Letter writer Cindy Schild, a spokeswoman for the American Petroleum Institute, claims the Keystone XL pipeline to bring crude oil from Canada is needed to create jobs ("Keystone XL pipeline is a step toward the future", Aug. 22). Environmental effects aside, this misses the larger point.
After the short-term stimulus provided by construction of the pipeline, the project locks the U.S. into a long-term dependency on Canadian crude. We will have sent a negative signal to our domestic renewable energy markets while American energy dollars continue to leak abroad.
The Keystone XL Pipeline, designed to pump unrefined oil tar sands from Alberta to Texas, won a critical victory recently when the U.S. State Department concluded the project posed "no significant impacts" to the environment.

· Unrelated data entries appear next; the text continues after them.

(* ===== verification/Prelude.v ===== *)
(** * STACK reference monitor: verification library

    The program is a Linux kernel module that protects a list of paths (the
    blacklist).  Its parts, under src/:

    - reference-monitor/stack_reference_monitor.c: the monitor structure (state,
      blacklist, password digest, lock), six system calls, [is_blacklisted], and
      the loading and unloading of the module;
    - reference-monitor/utils/blacklist.c and utils.c: the linked list of paths;
      the password, user and state checks, and the path of a dentry;
    - reference-monitor/kprobes/kprobes.c: ten kretprobes whose entry handlers ask
      [is_blacklisted] and whose return handler replaces the result by -EACCES;
    - reference-monitor/log/logger.c: a row of the log for each blocked access,
      written later by a work queue;
    - reference-monitor/syscall-mount/scth.c: free entries of the system call
      table, where the six system calls are installed;
    - log-filesystem/: the file system with one append-only file that holds the
      log, and the program that makes its image;
    - syscall-table-discoverer/: the module that finds the system call table in
      kernel memory and gives its address to the monitor;
    - client/: a text menu over the six system calls;
    - reference-monitor/user/: switch_reconfigure.c, one of them as a command, and
      the test programs of the monitor (user.c, remove.c, open.c), with those of the
      other modules (log-filesystem/user.c, syscall-table-discoverer/user/user.c).

    ** Files

    - Prelude: integers at their width ([int32], [uint64]), error numbers, lists
      overwritten in place ([write_at]), tactics and hint databases.
    - CString: NUL-terminated strings in byte buffers, the string functions of the
      C library the code uses, and the decimal and hexadecimal conversions.
    - Kernel: the state and the monad [K].  A [world] is a heap of objects
      (buffers, nodes, log items, probe arrays) at addresses and the variables of
      the module ([globals]).  An operation returns a value and a world or crashes
      with a [fault]: NULL or dangling pointer, access outside of an object, use of
      uninitialised data, bad unlock, deadlock on the spinlock, store to a
      protected page.  Allocation is a parameter ([Alloc]): each request succeeds
      or not, and the content of the memory is not chosen by the code.  [keeps] and
      [reads] are the program logics of operations that only add objects, and of
      operations that change nothing.
    - Utils: utils.c.  The digest function and the dentry cache are parameters
      with laws ([Crypto], [Vfs]).
    - Blacklist: blacklist.c and [is_blacklisted].  The heap list represents an
      abstract [blacklist] ([bl_rep]); addition and removal refine the abstract
      operations.
    - Logger: logger.c.  Kprobes: kprobes.c, with the kprobes API as a parameter.
    - Scth: scth.c.  The table is a list of words; CR0.WP is a bit of the state.
    - Monitor: the six system calls, [initialize_syscalls], [init_module] and
      [cleanup_module].
    - Security: the invariant [secure] of the loaded module, the relation [step] of
      one operation with any arguments, and what runs of steps guarantee.
    - Mediation: a call of a probed function through an interface of the kretprobe
      dispatch ([Kretprobes], with the laws of its documentation).
    - Concurrency: the system calls with a critical section, and the test of a path,
      as threads of atomic parts that several processors interleave ([pool_step]).
      ProbeThreads: the entry handlers, the return handler, a whole probed call (on an
      interface of the dispatch, [KretprobeThreads], where a probe has a bounded number
      of instances and a call without one is missed), [sys_print_blacklist] and
      [sys_get_blacklist_size] as threads.
    - NodeGraph: the graph of the nodes that were ever linked (a removed node is
      never freed, and a reader can still be on it).  MonitorLogic: a separation
      logic for threads in the base logic of Iris; the nodes belong to the lock, what
      a thread allocates is its own, a queued log item belongs to nobody.  ProbeLogic:
      its rules for the handlers, the log and a probed call.  Interleaving: any number
      of requests, adequacy of the logic ([pool_sound]) and what holds of every run.
    - Syscall: the numbers of client.h, the way of a call through the system call
      table to the function of the module ([dispatch]), and what an error leaves.
    - Stdio: what the user programs use of the C library (formatted input, strtok,
      strtol, errno, malloc, the terminal), the monad [U] of a program that reads
      its input, writes its output and calls a system ([Sys]), and three logics:
      [eats] (the input consumed), [obeys] (what happens to the system), [wp] (total
      correctness).
    - Client: client.c, with [main] as a machine on its labels, and
      switch_reconfigure.c.
    - Sessions: what the monitor promises to a program ([MonitorSpec]) and what a
      user then gets from the text typed at the client.
    - Deployment: the kernel with the loaded module as such a system; the theorems
      of Security discharge the promise ([kernel_monitor]).
    - LogFs: the file system (its own monad [FS] on a device) and its image.
      LogDriver: its registration and mount, and the runs of the driver ([log_step]).
    - LogPath: the second half of the logger on that file system, a monad [L] over both
      states; the opening of the log file is a parameter whose law is that it calls
      [security_file_open], where the module has a probe ([LogOpen], [LogOpenLaws]).
      LogInterleaving: the log after an interleaving.
    - UserPrograms: the test programs, in the monad [U]; the opening of a file is a
      parameter ([OpenCall]).
    - Discoverer: the walk of the page tables, the search and the free entries, on
      a [Machine] where the words of the last 4 GiB of the address space are readable
      exactly when the hardware walk maps their page.
    - Concrete, ConcreteLog, ConcreteClient, ConcreteThreads: instances of every
      interface, a loaded module, typed sessions and concurrent requests on which
      each theorem with hypotheses is applied.

    ** What the theorems show

    - Safety of the monitor (Security, Mediation): on zeroed memory every run keeps the
      invariant;
      in ON and REC_ON a probed call on a protected path returns -EACCES and is
      logged, any other call returns what the function returned; the state changes
      only by root with the right password, the blacklist only by root with the
      right password in a reconfiguration state; loading then unloading gives the
      table back.
    - Behaviour of the operations on every branch (Utils, Blacklist, Kprobes,
      Logger, Scth, Monitor): refinement of the abstract blacklist, the decision
      of [is_blacklisted] and of the ten handlers, the password check, the text of
      [sys_print_blacklist], the entries found by [get_entries].
    - From the keyboard to the kernel (Sessions, Deployment): the text typed at the
      menu has exactly the effect of the call, on every system that keeps the
      promise and on the loaded kernel; whatever is typed, a turn of the menu changes
      neither the state nor the protected paths when the user is not root; and the exit
      is reached.
    - The client itself (Client): every turn reads a byte, so it ends, faults, or comes
      to the loop of [FFLUSH] at the end of the input, which never ends; the password
      stays in its array with a terminator, and the module menu reaches only the six
      commands.
    - Errors (Syscall): a call that returns an error has changed nothing that the
      monitor protects or is protected by.
    - Interleavings (Concurrency, ProbeThreads, Interleaving): a thread alone is the
      call; two threads can leave the monitor ON with disabled probes, edit the list
      after the state changed, or make [sys_print_blacklist] follow NULL.  But no
      interleaving of any number of the other requests faults, loses or invents a path,
      leaves the lock held or goes on for ever, and a probed call below an entry that
      nobody removes is denied and its log item queued, as long as the probe has an
      instance for each call of its function.
    - The log (LogPath, LogInterleaving): what is queued, by any sequence or any
      interleaving of calls, is what a reader of the log file gets, one row per blocked
      access, when no entry protects the log file itself; when one does, the worker
      faults; and how a row is lost when the file cannot take it.
    - The test programs (UserPrograms): user.c adds its path and exits with 0 exactly
      when the password and the state allow it, remove.c exits with 1 even after a
      removal, and the program of the log file system never reaches its file.
    - The log file system: appends, reads, the image mounts with its header, and any
      run of mounts, unmounts and accesses keeps the image.
    - The discoverer: on plain entries its walk fails exactly when the one of the
      hardware does, and gives the frame, or the first one of a page of 2 MiB; the search
      never faults and finds the lowest table, and what is published serves
      [get_entries].
    - Defects: theorems that exhibit a fault or a wrong result for precise inputs
      (an uninitialised next pointer, the empty path of an unreadable argument, a
      path too long for the message, a state change reported as an error, a load
      without password, appended rows lost by a remount, an old password sent when
      the terminal fails, a command without its number, a blacklist that protects the
      log file).

    ** Bounds and hypotheses

    - The loops on the blacklist have as fuel the number of heap objects plus one
      ([loop_fuel]), which is enough for every list [bl_rep] admits: its nodes are
      distinct objects, and the theorems prove that the loops return.
    - Counters are C ints that wrap.  [counter_covers_list] bounds a run by 2^31
      operations, the point where the counter could wrap to zero.
    - Where memory must be available, [mem_up n k] says that the next [k]
      allocations succeed; the safety theorems of Security do not assume it.
    - [InitOnAlloc] says that allocated memory is zero (init_on_alloc=1).  The
      invariant and what rests on it (Security, Mediation, Interleaving, LogPath) assume
      it.  The code needs it, since it never sets the next pointer of a new node:
      [add_uninitialised_next] shows the fault without it.
    - Paths up to 196 bytes fit in the message of the handlers; for longer ones
      [open_entry_overrun] shows the overrun.
    - The search of the discoverer has as many steps as the range has pages.
    - The theorems on every interleaving assume that memory and hashing are available
      and that the arguments are terminated; [interleaving_protects] also that the
      counter covers the list, that 2^31 is not reached and that the calls of the
      function are no more than the free instances of its probe (set_kretprobe asks for
      the default number, which depends on that of the processors).  Waiting for the lock
      is not a step of a run.
    - The blocks of the device have 4096 bytes, as the driver assumes.
    - [main_from] has a number of steps; one more than the bytes of the input is
      enough, unless the client comes to an endless loop, where it gives no result for
      any number ([client_ends_or_hangs]).

    ** What is not modelled

    In Security an operation is one step.  The interleavings are of the parts that the
    threads of Concurrency and ProbeThreads are cut into; inside of a part the
    processor runs alone.  [sys_print_blacklist] is a thread but not a request of
    Interleaving: it can fault there ([print_race]).  The work items run after the
    processors, one after the other.  printk to the kernel log, module parameters,
    reference counts of files and the kernel functions themselves (kprobes, VFS, crypto,
    page tables, [mount_bdev], the registry of file systems) are outside: what the code
    needs of them are parameters with named laws.  So are the C library, the terminal
    and the shell of the user programs.  Inode modes and times and the pauses of
    [exit_function] are not modelled.

    ** Plan

    Next: the workers of the queue as threads beside the processors, with the items
    they release. *)

From Stdlib Require Export Strings.Ascii.
From stdpp Require Export base tactics numbers gmap strings option list.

That conclusion was horribly misaligned with reality.
TransCanada, a Calgary firm, intends its XL to move over 500,000 highly pressurized barrels per day through what it calls "the safest pipeline in North America" — faint praise for a company whose existing Keystone pipeline has spilled 12 times in one year.
Even more dangerous, however, is the resource-intensive extraction process. The EPA estimates carbon emissions from tar sand extraction to be 80 percent greater than average crude.
Instead of striving for a future of crisp, clean, green American energy, the federal government seems desperate to prolong our addiction to finite, filthy foreign fuels, and tar sands are perhaps the dirtiest of all. Their penetration through the American heartland should be staunchly opposed.